Bill Cartwright, former Bulls player and coach, has signed on to be one of the group’s special ambassadors to help raise funds for what already is shaping up to provide the children with a wonderful five-day experience.
“Metropolitan Limousine and others are helping us to ferry the kids around,” Blanchard said. “Opening day will be at Bo Jackson’s Dome, and he’ll be there to meet kids and spend time with them. Nike is going to build an obstacle course there. For the kids unable to do that, we’ll have arts and crafts set up.
“The Ritz will be our home base,” Blanchard said.
Segesta said the hotel is clearing out an entire floor for the kids rooms, “for the bunk beds. And we’ll have sleeping bags for them to sleep in, just like at camp. . . . There also will be a medical room on the floor, just in case that’s needed.”
The hotel’s large Pearson Room will be donated for use as the camp’s main “gathering room,” where certain meals will be served and arts and crafts and other camp programs will be staged, Segesta said.
Among various programs planned are a pool party and movie night at the Ritz, the use of the Evanston Golf Club (when it’s closed on a Monday), so the kids can use the pool there and participate in a scavenger hunt. There will be cookouts, campfires, skits, plus “camp songs and dances that we always associate with the camping experience,” Blanchard said.
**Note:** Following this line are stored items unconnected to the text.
(** C1. For every non-empty song collection and every count from 1 to the
    size of the collection, the sampler hands back exactly [count] songs,
    taken from pairwise different positions of the collection: every one
    of them is a song of the input, no entry of the input is used twice,
    and a collection without duplicate paths gives a selection without
    duplicates.  The sampler neither exits nor raises; it stops short only
    when the generator has no number left, which cannot happen in the pool
    loop when [count] numbers are there; and whatever numbers the generator
    holds, numbers can follow them that make the sampler return. *)
Theorem select_songs_distinct_entries (songs : list path) (count : Z) (w : world) :
  songs ≠ [] → (1 ≤ count ≤ Z.of_nat (length songs))%Z →
  match select_songs songs count w with
  | Return selected w' =>
      Z.of_nat (length selected) = count
      ∧ (∃ positions, NoDup positions ∧ drawn_at songs positions selected)
      ∧ (∀ s, s ∈ selected → s ∈ songs)
      ∧ (NoDup songs → NoDup selected)
  | OutOfFuel _ =>
      (length (w_rng w) < Z.to_nat count)%nat
      ∨ (setsize (Z.to_nat count) < length songs)%nat
  | _ => False
  end
  ∧ ∃ g selected w',
      select_songs songs count (with_rng w (w_rng w ++ g)) = Return selected w'.
Proof.
  intros Hne Hcount. split.
  - rewrite select_songs_in_range by lia.
    pose proof (random_sample_spec songs (Z.to_nat count) w) as Hspec.
    destruct (random_sample songs (Z.to_nat count) w) as [selected w'| | |] eqn:E.
    + destruct Hspec as (_ & _ & Hlen & positions & Hnodup & Hdrawn); [lia|].
      split_and!.
      * lia.
      * by exists positions.
      * intros s. by apply drawn_at_elem_of with positions.
      * by apply drawn_at_NoDup with positions.
    + apply Hspec. lia.
    + apply Hspec. lia.
    + unfold random_sample in E.
      destruct (Nat.ltb_spec (length songs) (Z.to_nat count)); [done|].
      destruct (Nat.leb_spec (length songs) (setsize (Z.to_nat count))); [|by right].
      left. destruct (decide (Z.to_nat count ≤ length (w_rng w))%nat) as [Hg|Hg]; [|lia].
      destruct (sample_pool_spec (Z.to_nat count) (length songs) songs w)
        as (result & Hrun & _); [lia|done|]. congruence.
  - assert (∃ g result w',
              random_sample songs (Z.to_nat count) (with_rng w (w_rng w ++ g))
                = Return result w') as (g & result & w' & Hrun).
    { unfold random_sample.
      destruct (Nat.ltb_spec (length songs) (Z.to_nat count)); [lia|].
      destruct (length songs <=? setsize (Z.to_nat count))%nat.
      - exists (seq 0 (Z.to_nat count)).
        destruct (sample_pool_spec (Z.to_nat count) (length songs) songs
                    (with_rng w (w_rng w ++ seq 0 (Z.to_nat count))))
          as (result & -> & _); [lia|simpl; rewrite length_app, length_seq; lia|].
        by eexists _, _.
      - apply sample_set_extend. rewrite size_empty. lia. }
    exists g. rewrite select_songs_in_range by lia. rewrite Hrun. by eexists _, _.
Qed.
On the Wednesday of the camp program, there will be a Chicago River cruise coordinated to the city’s fireworks display, plus a visit to the Chicago Children’s Museum.
“We want to make every meal an experience,” Segesta said. To that end, there will be guacamole-teaching classes at Mercadito and pizza tossing at Home Slice Pizza.
There will be a Spanish interpreter involved with the camp, as Blanchard stressed, “We don’t want any kid to feel isolated. . . . This is all about being totally inclusive.”
For Segesta, a heartfelt part of this experience for him and his wife, Robin, has been the fact “so many of our Ritz staff members have become so excited about these kids coming to our hotel for summer camp. Quite a few have offered to not only volunteer their time, but several have also offered to come do this on vacation days. That’s just a sense of how important this program is to us.”